# pROBLEMATIC STAIRCASE AND PUTTER WORK...



## Alchymist (Jan 2, 2011)

120+ year old house, crooked staircase, and needing trim. The right hand side of the staircase was horrible, due to the wall that originally enclosed it being removed. The wall was removed because of the right angle turn at the bottom and the narrow width it was impossible to get furniture of any size up the stairs.

The stair tread ends were notched, and the risers were grooved in some places, and not in others, risers set at more or less 90°, etc. Anyway, after several hours of puttering, and way too many trips from stairs to garage and back, it's done. Now have to fill in some of the gaps and holes, and paint (wife's job). Problem was, didn't want to alter the steps in any way, trying to keep as much original as possible.


----------



## MNsawyergp (Jan 31, 2012)

Did you make a notched skirt board on the show side of the stair case? Nice job, and I know it was a lot of work.


----------



## Alchymist (Jan 2, 2011)

MNsawyergp said:


> Did you make a notched skirt board on the show side of the stair case? Nice job, and I know it was a lot of work.
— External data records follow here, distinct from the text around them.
(* ===== verification/RiscvExec.v ===== *)
(** * RiscvExec: executing a micro-operation

    [execute_computes]: executed with any assignment of physical registers, the
    micro-operation of an instruction writes the result the instruction set asks for
    and nothing else, for the instructions that compute into a register ([computing]) in
    the cases [computes] lists; [branch_goes] that branches and jumps record the address
    execution goes on at. What [computes] leaves out is where the code does something
    else.

    [decode_execute] composes the decoder with the micro-operations: the bundle of an
    encoded instruction has one micro-operation, and executing it writes what the
    instruction set asks for. The other theorems say what happens where it does not:
    shifts by zero, divisions by zero, addresses above 4 GiB. *)

From S2P Require Import Prelude VanadisRegs VanadisInst RiscvIsa RiscvDecode RiscvFields RiscvCode.

(** Physical registers for the registers an instruction names. *)
Definition with_registers (im om : Z -> Z) (i : VanadisInstruction) : VanadisInstruction :=
  i <| phys_int_regs_in := im <$> isa_int_regs_in i |> <| phys_int_regs_out := om <$> isa_int_regs_out i |>.

(** [rf'] is [rf] with word [v] in register [r]. *)
Record stores (rf : VanadisRegisterFile) (r v : Z) (rf' : VanadisRegisterFile) : Prop := {
  stores_wf : regfile_wf rf';
  stores_opts : decoder_opts rf' = decoder_opts rf;
  stores_count : count_int_regs rf' = count_int_regs rf;
  stores_value q : 0 <= q ->
    value rf' q = if decide (q = r) then (if ignores rf r then 0 else v) else value rf q }.

(** The instruction is executed, raises no error and stores [v] in [r]. *)
Definition executed (s : exec) (r v : Z) (s' : exec) : Prop :=
  ins s' = (ins s) <| hasExecuted := true |> /\ stores (regFile s) r v (regFile s').

(** The instruction is executed and records that execution goes on at [pc]. *)
Definition goes_to (s : exec) (pc : Z) (s' : exec) : Prop :=
  ins s' = (ins s) <| hasExecuted := true |> <| speculated ::= fmap (fun b => b <| takenAddress := pc |>) |> /\
  regFile s' = regFile s.

(** ** Reading and writing registers *)

Section steps.
Variable s : exec.
Hypothesis Hwf : regfile_wf (regFile s).

Lemma runs_getInt T k r Q :
  at_index (phys_int_regs_in (ins s)) k = Ok r -> in_range (regFile s) r ->
  Q (cast T (value (regFile s) r)) s -> runs (getInt T k) s Q.
Proof.
  intros Hr Hin HQ. unfold getInt. eapply runs_getsR; [|exact HQ].
  rewrite Hr. cbn. now apply getIntReg_value.
Qed.

Lemma runs_setInt T k r v se Q :
  at_index (phys_int_regs_out (ins s)) k = Ok r -> in_range (regFile s) r ->
  (forall rf', stores (regFile s) r (extend T se v) rf' -> Q tt (s <| regFile := rf' |>)) ->
  runs (setIntAs T k v se) s Q.
Proof.
  intros Hr Hin HQ. destruct (setIntReg_value T r v se (regFile s) Hwf Hin) as (rf' & Hset & Hwf' & Ho & Hc & Hv & Hq).
  exists tt, (s <| regFile := rf' |>). split.
  - unfold setIntAs, modify_regs. rewrite Hr. cbn. now rewrite Hset.
  - apply HQ. split; auto. intros q H0. case_decide; subst; auto.
Qed.

(** Writing the result is the last thing an instruction does. *)
Lemma runs_finish T r v w se :
  at_index (phys_int_regs_out (ins s)) 0 = Ok r -> in_range (regFile s) r -> extend T se v = w ->
  runs (setIntAs T 0 v se) s (fun _ s1 => runs markExecuted s1 (fun _ s' => executed s r w s')).
Proof.
  intros Hr Hin <-. eapply runs_setInt; [exact Hr|exact Hin|]. intros rf' Hst.
  apply runs_modify. destruct s as [i rf]. split; [reflexivity|exact Hst].
Qed.
End steps.

Lemma runs_modify_regs f s rf' (Q : unit -> exec -> Prop) :
  f s = Ok rf' -> Q tt (s <| regFile := rf' |>) -> runs (modify_regs f) s Q.
Proof. intros Hf HQ. exists tt, (s <| regFile := rf' |>). unfold modify_regs. now rewrite Hf. Qed.

Lemma runs_arith wrapv T z s Q :
  in_format T z || wrapv = true -> Q (cast T z) s -> runs (arith wrapv T z) s Q.
Proof. intros H HQ. unfold arith. rewrite H. now apply runs_ret. Qed.

Lemma runs_shift_left T x n s Q :
  0 <= n < width T -> Q (cast T (x * 2 ^ n)) s -> runs (shift_left T x n) s Q.
Proof.
  intros H HQ. unfold shift_left. replace ((0 <=? n) && (n <? width T)) with true by (symmetry; lia).
  apply runs_ret. now rewrite Z.shiftl_mul_pow2 by lia.
Qed.
Lemma runs_shift_right T x n s Q :
  0 <= n < width T -> Q (x / 2 ^ n) s -> runs (shift_right T x n) s Q.
Proof.
  intros H HQ. unfold shift_right. replace ((0 <=? n) && (n <? width T)) with true by (symmetry; lia).
  apply runs_ret. now rewrite Z.shiftr_div_pow2 by lia.
Qed.
Lemma runs_quotient T op a b s Q :
  b <> 0 -> in_format T (Z.quot a b) = true -> Q (op a b) s -> runs (quotient T op a b) s Q.
Proof.
  intros Hb H HQ. unfold quotient. rewrite (proj2 (Z.eqb_neq b 0)), H by exact Hb. now apply runs_ret.
Qed.
(** ** Retirement *)

Lemma runs_reads k l s :
  rename_ok n size s -> Forall (reg_ok n k) l ->
  runs (forM l (fun r => on_issue (decRead k r))) s (fun _ s' =>
    rename_ok n size s' /\ r_ins s' = r_ins s /\ same_ptrs (issue_isa_table s) (issue_isa_table s') /\
    (forall k', stack_of k' s' = stack_of k' s) /\ retire_isa_table s' = retire_isa_table s).
Proof.
  intros Hs Hl. revert s Hs. induction Hl as [|r l Hr Hl IH]; intros s Hs; [by apply runs_skip|]. cbn [forM].
  destruct (add_read_ok n k r (-1) (issue_isa_table s) (rename_issue _ _ _ Hs) Hr) as (t & Ht & Htok & Hsame).
  apply runs_bind. eapply runs_on_issue; [exact Ht|].
  eapply runs_mono; [apply IH; destruct Hs as [A B C]; split; [intros []; [apply (A INT)|apply (A FP)]|done..]|].
  intros u s' (H1 & H2 & H3 & H4 & H5). split_and!; [done..| | |done].
  - intros k'. rewrite H3. apply Hsame.
  - intros []; [apply (H4 INT)|apply (H4 FP)].
Qed.

Record recovered (k : kind) (l : list Z) (phys olds : list Z) (s s' : rename) : Prop := {
  rv_ok : rename_ok n size s';
  rv_ins : r_ins s' = r_ins s;
  rv_stack k' : stack_of k' s' = stack_of k' s;
  rv_issue : same_ptrs (issue_isa_table s) (issue_isa_table s');
  rv_ptr : ptr k (retire_isa_table s') = assign (zip l phys) (ptr k (retire_isa_table s));
  rv_other k' : k' <> k -> ptr k' (retire_isa_table s') = ptr k' (retire_isa_table s);
  rv_length : length olds = length l;
  rv_perm : olds ++ ptr k (retire_isa_table s') ≡ₚ phys ++ ptr k (retire_isa_table s) }.

Lemma runs_recover_outputs k s :
  rename_ok n size s -> names_ok (r_ins s) -> is_syscall (r_ins s) = false ->
  runs (recover_outputs k (indexed (isa_out k (r_ins s)))) s (fun olds s' =>
    recovered k (isa_out k (r_ins s)) (phys_out k (r_ins s)) olds s s').
Proof.
  intros Hs [_ Hout _ Hl] Hsys. specialize (Hout k). specialize (Hl k).
  enough (Hgen : forall todo before s1, isa_out k (r_ins s) = before ++ todo -> rename_ok n size s1 -> r_ins s1 = r_ins s ->
    runs (recover_outputs k (imap (fun i r => (Z.of_nat (length before + i), r)) todo)) s1 (fun olds s' =>
      recovered k todo (drop (length before) (phys_out k (r_ins s))) olds s1 s')).
  { specialize (Hgen (isa_out k (r_ins s)) [] s eq_refl Hs eq_refl). exact Hgen. }
  induction todo as [|r todo IH]; intros before s1 E H1 Hi.
  { apply runs_ret. rewrite drop_ge by (rewrite Hl, E, app_nil_r; done). by split. }
  cbn [imap recover_outputs]. rewrite Nat.add_0_r.
  assert (Hr : reg_ok n k r) by (rewrite Forall_forall in Hout; apply Hout; rewrite E; set_solver).
  destruct (lookup_lt_is_Some_2 (phys_out k (r_ins s)) (length before)) as [p Hp].
  { rewrite Hl, E, length_app. cbn. lia. }
  destruct (getPhysReg_ok n k r (retire_isa_table s1) (rename_retire _ _ _ H1) Hr) as (old & Hold & Hlook).
  apply runs_bind. eapply runs_getsR; [exact Hold|].
  destruct (add_write_ok n k r (-1) (issue_isa_table s1) (rename_issue _ _ _ H1) Hr) as (t & Ht & Htok & Hsame).
  apply runs_bind. eapply runs_on_issue; [exact Ht|]. apply runs_bind, runs_gets. cbn [r_ins].
  change (r_ins (s1 <| issue_isa_table := t |>)) with (r_ins s1). rewrite Hi.
  replace (performRegisterRecovery (r_ins s)) with true by (unfold performRegisterRecovery; by rewrite Hsys).
  destruct (setPhysReg_ok n k r p (retire_isa_table s1) (rename_retire _ _ _ H1) Hr) as (t' & Ht' & Htok' & Hp' & Ho').
  apply runs_bind, runs_bind. eapply runs_getsR.
  { change (r_ins (s1 <| issue_isa_table := t |>)) with (r_ins s1). rewrite Hi. apply at_index_nat. exact Hp. }
  eapply runs_on_retire; [exact Ht'|].
  assert (E' : isa_out k (r_ins s) = (before ++ [r]) ++ todo) by (by rewrite E, <- (assoc_L (++))).
  set (s2 := (s1 <| issue_isa_table := t |>) <| retire_isa_table := t' |>).
  assert (H2 : rename_ok n size s2).
  { destruct H1 as [A B C]. split; [intros []; [apply (A INT)|apply (A FP)]|done|done]. }
  apply runs_bind. specialize (IH (before ++ [r]) s2 E' H2 Hi). rewrite length_app in IH. cbn [length] in IH.
  erewrite imap_ext; [eapply runs_mono; [exact IH|]|]; [|intros j y _; cbn; do 2 f_equal; lia].
  intros olds s' [B1 B2 B3 B4 B5 B6 B7 B8]. apply runs_ret.
  rewrite (drop_S _ p _ Hp). rewrite Nat.add_1_r in *. split; [done|done| |..].
  - intros []; [apply (B3 INT)|apply (B3 FP)].
  - intros k'. rewrite B4. apply Hsame.
  - cbn [zip zip_with assign]. rewrite B5. unfold s2, update; cbn. by rewrite Hp'.
  - intros k' Hk. rewrite B6 by done. unfold s2, update; cbn. by apply Ho'.
  - cbn. by rewrite B7.
  - cbn [app]. rewrite B8. unfold s2, update; cbn [retire_isa_table]. rewrite Hp'.
    rewrite Permutation_middle. rewrite (replaced_perm _ _ _ p Hlook). by rewrite <- Permutation_middle.
Qed.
No skirt board, wife wants it painted green to blend with wall.


----------



## cabinetman (Jul 5, 2007)

That looks like it worked out pretty good. I think I might have replaced the risers and treads. What were the landings like? Would there have been a differential?








 





 
.


----------



## Alchymist (Jan 2, 2011)

cabinetman said:


> That looks like it worked out pretty good. I think I might have replaced the risers and treads. What were the landings like? Would there have been a differential?
> 
> \


Replacing the risers and treads would have been a major undertaking - the steps on the left side are embedded in a log wall, and the steps take a 90° turn at the bottom. Here the wife has just finished the white on the risers, and tomorrow will do the steps. The goal also is to modify as little as possible of the old stuff.


----------



## newman11 (Dec 3, 2011)

I like the contrast in color between the bottom tread and the white risers. If you could strip the treads and stain those the color of the bottom tread that'd look pretty sharp.


----------